→ **ACTIVITY**
Go through the material below and copy each line where the word "inside" appears.

→ **PROVIDED MATERIAL**

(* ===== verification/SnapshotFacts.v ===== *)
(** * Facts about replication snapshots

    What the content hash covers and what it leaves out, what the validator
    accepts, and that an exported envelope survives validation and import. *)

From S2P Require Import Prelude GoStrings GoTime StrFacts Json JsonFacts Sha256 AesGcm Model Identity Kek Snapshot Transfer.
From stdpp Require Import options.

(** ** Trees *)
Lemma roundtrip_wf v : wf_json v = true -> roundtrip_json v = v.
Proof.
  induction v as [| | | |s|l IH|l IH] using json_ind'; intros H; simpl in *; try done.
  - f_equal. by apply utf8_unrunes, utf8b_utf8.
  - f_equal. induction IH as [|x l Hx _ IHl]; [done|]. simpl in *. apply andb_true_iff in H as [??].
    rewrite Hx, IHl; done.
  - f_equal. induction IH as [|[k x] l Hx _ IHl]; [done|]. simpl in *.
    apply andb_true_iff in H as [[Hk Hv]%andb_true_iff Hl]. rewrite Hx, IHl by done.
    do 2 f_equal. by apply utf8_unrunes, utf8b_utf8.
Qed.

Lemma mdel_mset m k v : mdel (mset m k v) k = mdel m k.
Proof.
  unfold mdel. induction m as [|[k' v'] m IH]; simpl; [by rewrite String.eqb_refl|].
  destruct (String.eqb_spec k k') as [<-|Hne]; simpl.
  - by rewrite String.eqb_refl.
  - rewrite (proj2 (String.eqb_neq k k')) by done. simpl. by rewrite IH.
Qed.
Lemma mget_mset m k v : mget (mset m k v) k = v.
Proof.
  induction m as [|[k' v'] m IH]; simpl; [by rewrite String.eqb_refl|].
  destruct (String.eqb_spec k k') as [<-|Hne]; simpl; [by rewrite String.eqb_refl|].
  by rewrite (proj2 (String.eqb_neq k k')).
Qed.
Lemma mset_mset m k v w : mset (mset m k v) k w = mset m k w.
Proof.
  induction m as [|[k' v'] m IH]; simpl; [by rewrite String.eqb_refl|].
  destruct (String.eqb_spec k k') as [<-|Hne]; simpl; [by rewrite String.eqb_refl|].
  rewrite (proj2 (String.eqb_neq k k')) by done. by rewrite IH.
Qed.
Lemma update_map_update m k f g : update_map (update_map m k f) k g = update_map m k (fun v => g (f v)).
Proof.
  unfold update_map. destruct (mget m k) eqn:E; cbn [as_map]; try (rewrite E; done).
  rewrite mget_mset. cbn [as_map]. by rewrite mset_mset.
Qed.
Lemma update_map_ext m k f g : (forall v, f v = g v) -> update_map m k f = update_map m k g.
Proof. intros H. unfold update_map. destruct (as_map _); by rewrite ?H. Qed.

--

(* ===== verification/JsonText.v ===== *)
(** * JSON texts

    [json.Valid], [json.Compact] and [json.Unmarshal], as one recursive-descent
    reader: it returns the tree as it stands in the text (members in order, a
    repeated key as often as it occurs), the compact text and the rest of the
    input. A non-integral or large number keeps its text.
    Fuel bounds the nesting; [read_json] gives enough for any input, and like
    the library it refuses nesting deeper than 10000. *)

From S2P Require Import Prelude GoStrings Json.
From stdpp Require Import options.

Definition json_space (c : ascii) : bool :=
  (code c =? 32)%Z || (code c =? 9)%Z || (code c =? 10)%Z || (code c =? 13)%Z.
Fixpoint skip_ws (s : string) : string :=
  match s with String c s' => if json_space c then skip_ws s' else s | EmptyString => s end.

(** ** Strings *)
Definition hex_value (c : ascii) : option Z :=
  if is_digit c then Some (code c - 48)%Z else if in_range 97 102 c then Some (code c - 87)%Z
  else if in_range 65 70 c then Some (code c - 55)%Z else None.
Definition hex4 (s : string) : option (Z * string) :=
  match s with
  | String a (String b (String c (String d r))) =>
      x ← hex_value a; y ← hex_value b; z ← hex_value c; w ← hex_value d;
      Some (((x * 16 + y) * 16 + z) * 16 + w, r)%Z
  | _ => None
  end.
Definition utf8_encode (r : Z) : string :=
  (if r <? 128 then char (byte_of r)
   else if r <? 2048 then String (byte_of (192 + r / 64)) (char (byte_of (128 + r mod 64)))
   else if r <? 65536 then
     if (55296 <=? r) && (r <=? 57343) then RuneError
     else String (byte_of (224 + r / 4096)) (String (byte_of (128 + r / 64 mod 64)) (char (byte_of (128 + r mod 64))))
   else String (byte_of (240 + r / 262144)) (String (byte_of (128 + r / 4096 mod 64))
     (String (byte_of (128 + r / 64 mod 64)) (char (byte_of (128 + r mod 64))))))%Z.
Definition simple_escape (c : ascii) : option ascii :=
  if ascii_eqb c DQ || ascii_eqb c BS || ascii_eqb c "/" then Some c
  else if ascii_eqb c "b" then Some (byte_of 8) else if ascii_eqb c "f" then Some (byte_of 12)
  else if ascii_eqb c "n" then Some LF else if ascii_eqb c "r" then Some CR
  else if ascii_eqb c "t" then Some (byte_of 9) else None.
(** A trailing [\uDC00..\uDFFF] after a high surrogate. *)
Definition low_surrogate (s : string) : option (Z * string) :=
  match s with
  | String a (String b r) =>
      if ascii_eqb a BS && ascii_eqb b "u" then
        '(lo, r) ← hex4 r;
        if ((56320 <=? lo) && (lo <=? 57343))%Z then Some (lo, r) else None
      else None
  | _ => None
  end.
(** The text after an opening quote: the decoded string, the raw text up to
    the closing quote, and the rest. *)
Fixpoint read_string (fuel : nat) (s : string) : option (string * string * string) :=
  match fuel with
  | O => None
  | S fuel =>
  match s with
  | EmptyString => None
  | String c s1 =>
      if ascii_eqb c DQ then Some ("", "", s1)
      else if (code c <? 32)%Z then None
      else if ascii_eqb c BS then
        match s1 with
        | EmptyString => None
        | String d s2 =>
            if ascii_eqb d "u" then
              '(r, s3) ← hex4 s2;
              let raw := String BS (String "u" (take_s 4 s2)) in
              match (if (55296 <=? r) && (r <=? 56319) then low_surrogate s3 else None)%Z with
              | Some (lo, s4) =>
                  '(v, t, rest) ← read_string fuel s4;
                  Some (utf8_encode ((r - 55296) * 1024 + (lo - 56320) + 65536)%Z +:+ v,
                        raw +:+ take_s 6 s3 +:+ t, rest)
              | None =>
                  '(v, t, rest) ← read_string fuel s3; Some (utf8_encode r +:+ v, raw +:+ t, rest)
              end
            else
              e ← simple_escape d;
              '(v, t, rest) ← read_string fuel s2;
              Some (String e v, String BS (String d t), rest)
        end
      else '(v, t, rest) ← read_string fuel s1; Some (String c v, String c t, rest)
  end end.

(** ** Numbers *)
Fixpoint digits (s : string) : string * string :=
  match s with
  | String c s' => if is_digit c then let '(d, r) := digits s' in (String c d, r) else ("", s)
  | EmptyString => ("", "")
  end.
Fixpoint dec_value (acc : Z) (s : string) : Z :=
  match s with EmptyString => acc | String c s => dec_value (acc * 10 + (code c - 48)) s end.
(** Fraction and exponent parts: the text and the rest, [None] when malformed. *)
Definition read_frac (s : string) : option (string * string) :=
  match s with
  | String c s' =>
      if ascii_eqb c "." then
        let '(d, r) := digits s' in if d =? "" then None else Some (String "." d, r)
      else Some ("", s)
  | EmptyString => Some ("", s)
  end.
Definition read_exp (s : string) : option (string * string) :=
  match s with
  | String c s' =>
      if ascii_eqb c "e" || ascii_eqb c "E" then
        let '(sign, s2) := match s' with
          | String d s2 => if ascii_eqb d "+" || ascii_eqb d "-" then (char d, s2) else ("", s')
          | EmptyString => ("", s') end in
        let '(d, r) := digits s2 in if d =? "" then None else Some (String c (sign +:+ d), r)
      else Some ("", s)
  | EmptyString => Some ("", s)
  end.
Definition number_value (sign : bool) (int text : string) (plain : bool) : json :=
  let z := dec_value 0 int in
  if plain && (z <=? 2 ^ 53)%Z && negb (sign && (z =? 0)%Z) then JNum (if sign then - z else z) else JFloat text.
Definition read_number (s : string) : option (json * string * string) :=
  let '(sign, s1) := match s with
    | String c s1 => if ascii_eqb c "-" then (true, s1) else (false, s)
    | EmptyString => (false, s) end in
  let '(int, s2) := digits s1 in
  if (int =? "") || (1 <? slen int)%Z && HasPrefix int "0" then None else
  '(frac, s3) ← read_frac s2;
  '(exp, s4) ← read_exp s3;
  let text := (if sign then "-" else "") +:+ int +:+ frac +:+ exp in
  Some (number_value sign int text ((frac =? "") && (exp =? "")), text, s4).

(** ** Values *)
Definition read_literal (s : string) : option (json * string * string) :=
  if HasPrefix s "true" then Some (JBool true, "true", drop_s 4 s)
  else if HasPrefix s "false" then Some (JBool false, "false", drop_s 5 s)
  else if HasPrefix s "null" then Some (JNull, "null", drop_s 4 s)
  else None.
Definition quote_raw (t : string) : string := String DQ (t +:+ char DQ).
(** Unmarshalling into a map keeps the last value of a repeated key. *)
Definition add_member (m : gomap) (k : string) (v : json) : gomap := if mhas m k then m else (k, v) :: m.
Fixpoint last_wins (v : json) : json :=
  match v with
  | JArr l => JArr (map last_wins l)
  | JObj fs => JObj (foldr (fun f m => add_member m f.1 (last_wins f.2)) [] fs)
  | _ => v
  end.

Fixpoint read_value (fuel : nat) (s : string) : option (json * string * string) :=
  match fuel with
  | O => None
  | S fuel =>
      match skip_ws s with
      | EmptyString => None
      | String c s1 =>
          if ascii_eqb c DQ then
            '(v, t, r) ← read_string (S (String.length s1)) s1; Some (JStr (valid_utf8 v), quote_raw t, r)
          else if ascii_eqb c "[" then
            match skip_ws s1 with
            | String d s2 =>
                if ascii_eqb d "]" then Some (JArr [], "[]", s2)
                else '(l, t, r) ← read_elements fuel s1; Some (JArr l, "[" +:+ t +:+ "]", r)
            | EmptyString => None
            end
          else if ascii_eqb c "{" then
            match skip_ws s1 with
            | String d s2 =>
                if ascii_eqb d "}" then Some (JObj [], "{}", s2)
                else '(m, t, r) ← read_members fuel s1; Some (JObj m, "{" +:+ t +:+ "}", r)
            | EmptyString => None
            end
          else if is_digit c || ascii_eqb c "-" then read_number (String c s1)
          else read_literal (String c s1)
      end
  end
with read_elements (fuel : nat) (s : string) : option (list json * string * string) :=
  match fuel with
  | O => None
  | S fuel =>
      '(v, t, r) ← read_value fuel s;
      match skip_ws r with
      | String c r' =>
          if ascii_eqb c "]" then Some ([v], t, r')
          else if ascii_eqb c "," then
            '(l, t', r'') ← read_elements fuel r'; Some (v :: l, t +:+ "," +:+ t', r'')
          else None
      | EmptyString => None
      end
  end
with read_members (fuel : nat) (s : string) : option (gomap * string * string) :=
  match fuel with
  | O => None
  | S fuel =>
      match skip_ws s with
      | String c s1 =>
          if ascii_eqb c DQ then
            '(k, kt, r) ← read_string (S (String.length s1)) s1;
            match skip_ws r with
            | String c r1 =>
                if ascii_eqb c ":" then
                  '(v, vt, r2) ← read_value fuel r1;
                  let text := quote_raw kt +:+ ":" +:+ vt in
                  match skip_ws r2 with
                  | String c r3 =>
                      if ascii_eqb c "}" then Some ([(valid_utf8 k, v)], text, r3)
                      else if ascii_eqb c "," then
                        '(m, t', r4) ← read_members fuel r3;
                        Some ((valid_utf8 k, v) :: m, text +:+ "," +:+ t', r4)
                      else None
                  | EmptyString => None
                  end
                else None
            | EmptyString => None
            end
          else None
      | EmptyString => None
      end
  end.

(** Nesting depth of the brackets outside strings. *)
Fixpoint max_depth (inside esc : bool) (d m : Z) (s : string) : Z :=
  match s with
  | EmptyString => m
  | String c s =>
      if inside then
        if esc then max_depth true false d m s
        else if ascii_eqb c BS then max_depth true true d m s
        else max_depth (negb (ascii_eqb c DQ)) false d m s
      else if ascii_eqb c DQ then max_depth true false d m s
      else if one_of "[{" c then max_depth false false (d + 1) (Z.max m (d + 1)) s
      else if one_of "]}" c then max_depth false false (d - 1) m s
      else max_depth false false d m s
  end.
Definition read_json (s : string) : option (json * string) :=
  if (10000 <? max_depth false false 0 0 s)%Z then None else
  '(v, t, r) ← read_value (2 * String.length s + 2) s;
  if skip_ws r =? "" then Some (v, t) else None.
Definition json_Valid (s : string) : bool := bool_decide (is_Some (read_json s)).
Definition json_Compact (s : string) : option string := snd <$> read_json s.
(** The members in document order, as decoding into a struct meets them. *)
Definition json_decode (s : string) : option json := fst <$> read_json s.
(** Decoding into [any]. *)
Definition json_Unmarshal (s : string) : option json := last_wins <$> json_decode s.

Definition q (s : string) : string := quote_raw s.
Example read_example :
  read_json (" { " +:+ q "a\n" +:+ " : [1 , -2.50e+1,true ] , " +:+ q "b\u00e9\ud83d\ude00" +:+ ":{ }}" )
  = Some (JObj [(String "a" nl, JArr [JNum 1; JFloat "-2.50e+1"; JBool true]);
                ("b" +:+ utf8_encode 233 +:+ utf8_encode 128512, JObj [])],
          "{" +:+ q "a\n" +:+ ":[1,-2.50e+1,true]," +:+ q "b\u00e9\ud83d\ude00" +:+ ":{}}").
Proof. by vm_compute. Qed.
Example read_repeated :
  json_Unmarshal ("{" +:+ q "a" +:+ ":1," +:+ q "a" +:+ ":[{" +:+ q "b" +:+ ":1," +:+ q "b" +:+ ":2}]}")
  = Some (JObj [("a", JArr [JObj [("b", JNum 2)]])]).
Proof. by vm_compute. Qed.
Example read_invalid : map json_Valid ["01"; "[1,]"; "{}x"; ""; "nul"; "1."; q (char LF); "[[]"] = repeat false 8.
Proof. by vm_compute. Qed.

→ **REPLY**
Fixpoint max_depth (inside esc : bool) (d m : Z) (s : string) : Z :=
      if inside then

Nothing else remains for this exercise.